Frank MauldinFrank Mauldin is a retired civil engineer and environmental health professional. He earned degrees in civil engineering and public health from Tulane University and University of Louisiana at Lafayette. Mauldin served as the City of Salem, Oregon public works director for fourteen years until his retirement in 2002.

In this role, he demonstrated a passion for protecting the city’s watershed and ensuring the delivery of high quality water to residents and industry. During retirement, he has researched and written on water resource and environmental issues in the Willamette Valley. He’s most happy reading history books or driving a tractor, tending a garden, feeding sheep, planting trees, and removing invasive plants on his wife’s family farm and wildlife preserve near Silverton, Oregon.

Excerpts from the book

“Unfortunately, over the years the Willamette River also became a very convenient place to dump wastes. Salem’s first sanitary sewers discharged directly to the river (as did all the other cities and industries in the Willamette Valley). By the 1880,s the river was dangerously polluted and not suitable as a drinking water source. However, Salem continued to use it and suffered the ridicule of residents, visitors and state legislators who feared they would get sick from drinking the foul water (and many did).”

“The City of Salem took huge risks when it acquired Stayton Island in 1936 and constructed its first treatment works and transmission line to Salem. Construction of both the 13 mile transmission line and the treatment works was a tremendous cost and could only be justified by acquiring a pristine water supply from a pristine watershed. City of Salem residents were ready for the very best water quality, and there would be ‘hell to pay’ if that didn’t come true.”

“The quality of Salem’s water in the future now depends, to a great extent on the quality of the watershed. Sixty eight percent of the watershed is owned and managed by the U.S. Forest Service (USFS). The remainder of the watershed is Oregon State forest land, forests managed by the Bureau of Land Management (BLM), and a small amount of agricultural and urban lands.
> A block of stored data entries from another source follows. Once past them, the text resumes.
(** X5: [removeDoor] undoes [addDoor] of a door that was not yet in the
    list: the door list is the old one again, the child list is rebuilt
    from the three lists, and a polygon whose child list was in step
    with them is back in its old state. *)
Theorem addDoor_removeDoor (w : World num) (door : ref) :
  door ∉ doors (this w) →
  ∃ w1 w2,
    addDoor door w = Returns (tt, w1)
    ∧ doors (this w1) = doors (this w) ++ [door]
    ∧ objects_synced (this w1)
    ∧ removeDoor door w1 = Returns (tt, w2)
    ∧ doors (this w2) = doors (this w)
    ∧ objects_synced (this w2)
    ∧ (objects_synced (this w) → w2 = w).
Proof.
  intros Hno. destruct w as [VS ES PS nr [vl el dl ol]].
  cbn [this doors] in Hno.
  unfold addDoor, removeDoor, bind, readThis, writeThis, updateObjects, ret.
  cbn [this vertices edges doors _objects vertexStore edgeStore pathStore nextRef].
  eexists _, _. split; [reflexivity|]. simpl.
  rewrite indexOf_snoc_fresh by done.
  destruct (Z.gtb_spec (Z.of_nat (length dl)) (-1)); [|lia]. simpl.
  rewrite splice_delete1 by (rewrite length_app; simpl; lia).
  rewrite take_app_length, drop_ge by (rewrite length_app; simpl; lia).
  cbn [app]. rewrite app_nil_r.
  destruct (Array.indexOf _ (OfPath door) >? -1)%Z; simpl;
    (split_and!; [done|done|reflexivity|done|done|]);
    unfold objects_synced; simpl; by intros ->.
Qed.

End Doors.

Section Split.
Context {num : Type} `{JSNumber num}.
Import CustomPolygon.
Local Open Scope js_scope.

Lemma splice_minus1 {A : Type} (l : list A) (a : A) (items : list A) :
  Array.splice (l ++ [a]) (-1) 1 items = l ++ items.
Proof.
  unfold Array.splice. rewrite length_app. cbn [length].
  change (-1 <? 0)%Z with true. cbv iota.
  rewrite Z.max_l by lia. rewrite (Z.max_l 1 0) by lia. rewrite Z.min_l by lia.
  replace (Z.to_nat (Z.of_nat (length l + 1) + -1)) with (length l) by lia.
  replace (Z.to_nat (Z.of_nat (length l + 1) + -1 + 1)) with (S (length l)) by lia.
  rewrite take_app_length, drop_ge by (rewrite length_app; simpl; lia).
  by rewrite app_nil_r.
Qed.

Lemma splice_insert_at {A : Type} (l : list A) (j : nat) (items : list A) :
  (j ≤ length l)%nat →
  Array.splice l (Z.of_nat j) 0 items = take j l ++ items ++ drop j l.
Proof.
  intros Hj. unfold Array.splice.
  destruct (Z.ltb_spec (Z.of_nat j) 0); [lia|].
  rewrite Z.min_l by lia. rewrite (Z.max_l 0 0) by lia.
  rewrite Z.min_l by lia. by rewrite Z.add_0_r, Nat2Z.id.
Qed.

(** X9: [addVertexOnEdge] does not check that the edge belongs to the
    polygon.  For a linked edge that is not in the edge list, [indexOf]
    gives [-1], and [splice(-1, 1, ...)] replaces the last edge of the
    list by the two new ones. *)
Theorem addVertexOnEdge_foreign_edge (w : World num) (edge : ref)
    (point : Point num) (o : PolygonEdge.t num) (prev next : ref)
    (es0 : list ref) (last : ref) :
  allocated w →
  edgeStore w !! edge = Some o →
  PolygonEdge.prevEdge o = Some prev → PolygonEdge.nextEdge o = Some next →
  edge ∉ edges (this w) →
  edges (this w) = es0 ++ [last] →
  ∃ w', addVertexOnEdge edge point w = Returns (tt, w')
        ∧ edges (this w')
          = es0 ++ [S (nextRef w); S (S (nextRef w))]
        ∧ length (edges (this w')) = S (length (edges (this w))).
Proof.
  intros Halloc Ho Hpv Hnx Hno Hes.
  eexists. split; [by apply (addVertexOnEdge_result w edge point o prev next)|].
  cbn [this edges].
  destruct (indexOf_spec edge (edges (this w))) as [[-> _]|(k & _ & Hk & _)].
  - rewrite Hes, splice_minus1. split; [done|].
    rewrite !length_app. simpl. lia.
  - exfalso. apply Hno. by eapply list_elem_of_lookup_2.
Qed.
Lemma load_and_tokenize_Some_inv (p : Processor) (RANK : Z)
  (fs : gmap string (list string)) (st : ingest_state) :
  load_and_tokenize p RANK fs = Some st →
  ∃ ncc c4,
    fs !! ncc_path p RANK = Some ncc ∧ fs !! c4_path p RANK = Some c4
    ∧ documents st = documents_of (tokenizer p) (ncc ++ c4)
    ∧ total_tokens st = token_count (tokenizer p) (ncc ++ c4).
Proof.
  intros Hload.
  destruct (fs !! ncc_path p RANK) as [ncc |] eqn:Hncc; last first.
  { assert (load_and_tokenize p RANK fs = None) as Hnone
      by (apply load_and_tokenize_None; by left).
    congruence. }
  destruct (fs !! c4_path p RANK) as [c4 |] eqn:Hc4; last first.
  { assert (load_and_tokenize p RANK fs = None) as Hnone
      by (apply load_and_tokenize_None; by right).
    congruence. }
  exists ncc, c4. rewrite (load_and_tokenize_accumulate p RANK fs ncc c4) in Hload by done.
  injection Hload as <-. cbn. by rewrite accumulate_documents_of.
Qed.

Lemma array_total_cons (d : document) (docs : list document) :
  array_total (d :: docs) = (array_total [d] + array_total docs)%Z.
Proof. unfold array_total. cbn. lia. Qed.

Lemma array_total_filter (docs : list document) :
  array_total (filter (λ d : document, 0 < length d) docs) = array_total docs.
Proof.
  induction docs as [| d docs IH]; [done |].
  rewrite filter_cons. destruct (decide (0 < length d)) as [Hd | Hd].
  - by rewrite array_total_cons, IH, <- array_total_cons.
  - rewrite IH, (array_total_cons d). destruct d; [done | cbn in Hd; lia].
Qed.

Lemma token_count_split (tk : Tokenizer) (lines : list string) :
  token_count tk lines = array_total (line_arrays tk <$> split_blank lines).
Proof.
  induction lines as [| line rest IH]; [done |].
  cbn [token_count foldr split_blank]. fold (token_count tk rest).
  pose proof (split_blank_nonempty rest) as Hne.
  destruct (blank line).
  - rewrite fmap_cons, array_total_cons, <- IH. done.
  - destruct (split_blank rest) as [| g gs]; [done |].
    rewrite IH, !fmap_cons, array_total_cons, (array_total_cons (line_arrays tk g)).
    rewrite line_arrays_cons.
    destruct (encode tk (strip line) false false) as [| t ts];
      unfold array_total; cbn; lia.
Qed.

(** X2: the token counter that [load_and_tokenize] reports is the number
    of tokens in the documents it keeps: nothing counted is dropped with
    an empty document, and nothing kept goes uncounted. *)
Theorem total_tokens_counts_documents (p : Processor) (RANK : Z)
  (fs : gmap string (list string)) (st : ingest_state) :
  load_and_tokenize p RANK fs = Some st →
  total_tokens st = array_total (documents st).
Proof.
  intros (ncc & c4 & _ & _ & -> & ->)%load_and_tokenize_Some_inv.
  unfold documents_of. by rewrite array_total_filter, token_count_split.
Qed.

Lemma total_tokens_counts_documents_witness :
  total_tokens {| documents := demo_documents; total_tokens := 5 |}
    = array_total demo_documents.
Proof.
  exact (total_tokens_counts_documents demo_processor 3 demo_corpus
           {| documents := demo_documents; total_tokens := 5 |} eq_refl).
Defined.

Lemma line_arrays_nonempty (tk : Tokenizer) (g : list string) :
  Forall (λ a : token_array, a ≠ []) (line_arrays tk g).
Proof.
  unfold line_arrays. apply Forall_forall. intros a Ha.
  apply list_elem_of_filter in Ha as [Hlen _]. destruct a; [cbn in Hlen; lia | done].
Qed.

Lemma documents_of_shape (tk : Tokenizer) (lines : list string) :
  Forall (λ d : document, d ≠ [] ∧ Forall (λ a : token_array, a ≠ []) d)
         (documents_of tk lines).
Proof.
  unfold documents_of. apply Forall_forall. intros d Hd.
  apply list_elem_of_filter in Hd as [Hlen Hd].
  apply list_elem_of_fmap in Hd as (g & -> & _). split.
  - destruct (line_arrays tk g); [cbn in Hlen; lia | done].
  - apply line_arrays_nonempty.
Qed.

(** X3: every document that [load_and_tokenize] keeps has at least one
    token array, and every token array has at least one token: blank
    lines in a row, blank lines at either end and lines without tokens
    leave no trace in the result. *)
Theorem documents_have_tokens (p : Processor) (RANK : Z)
  (fs : gmap string (list string)) (st : ingest_state) :
  load_and_tokenize p RANK fs = Some st →
  Forall (λ d : document, d ≠ [] ∧ Forall (λ a : token_array, a ≠ []) d)
         (documents st).
Proof.
  intros (ncc & c4 & _ & _ & -> & _)%load_and_tokenize_Some_inv.
  apply documents_of_shape.
Qed.

Lemma documents_have_tokens_witness :
  Forall (λ d : document, d ≠ [] ∧ Forall (λ a : token_array, a ≠ []) d)
         demo_documents.
Proof.
  exact (documents_have_tokens demo_processor 3 demo_corpus
           {| documents := demo_documents; total_tokens := 5 |} eq_refl).
Defined.

Lemma array_total_positive (docs : list document) :
  Forall (λ d : document, d ≠ [] ∧ Forall (λ a : token_array, a ≠ []) d) docs →
  docs ≠ [] → (0 < array_total docs)%Z.
Proof.
  assert (Hnonneg : ∀ l : list document, (0 ≤ array_total l)%Z).
  { induction l as [| d l IH]; [done |]. rewrite array_total_cons.
    assert (0 ≤ array_total [d])%Z; [| lia].
    unfold array_total. cbn. induction d as [| a d IHd]; cbn; lia. }
  intros Hshape Hne. destruct Hshape as [| d docs [Hd Harr] _]; [done |].
  rewrite array_total_cons. pose proof (Hnonneg docs).
  destruct Harr as [| a d Ha _]; [done |].
  assert (0 ≤ array_total [d])%Z by apply Hnonneg.
  unfold array_total in *. cbn in *. destruct a; [done | cbn; lia].
Qed.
During the 1980’s the USFS sold huge amounts of old growth timber, clearcut thousands of acres on steep mountain slopes, and built hundreds of miles of logging roads. This created the potential for massive erosion with major negative consequences for continued high quality water in the North Santiam watershed. However, the Clinton Forest Plan in 1993 created very high standards for logging practices and targets for more sustainable forest yields. Due in large part to this new forest plan, the watershed has more recently been in a state of recovery.”

“A well managed municipal water utility must have adequate revenues to properly maintain existing infrastructure. This means replacing systems with modern components on a perpetual life schedule. In other words, replace and maintain so the system never wears out and all increasing federal and state regulations are met without compromise. It is unconscionable for any municipal water utility not to have perpetual life as an ongoing policy. To do otherwise is passing the financial burden to their children and grandchildren. This is the sermon the public works and finance departments in Salem have preached to city councils and the public for years. However, as we see in this chapter this advice has only recently been followed.”

“In the 1990’s Salem’s comprehensive planning for the future, along with many other cities in the greater Columbia basin, could require extensive amendments. The comprehensive plans, water rights, property protection rights along fish bearing streams, development plans and many other impacts were left in limbo because of the decisions by the federal fish agencies that several fish species were either endangered or threatened. The fish were exerting their rights to survival and the region would never be the same again!”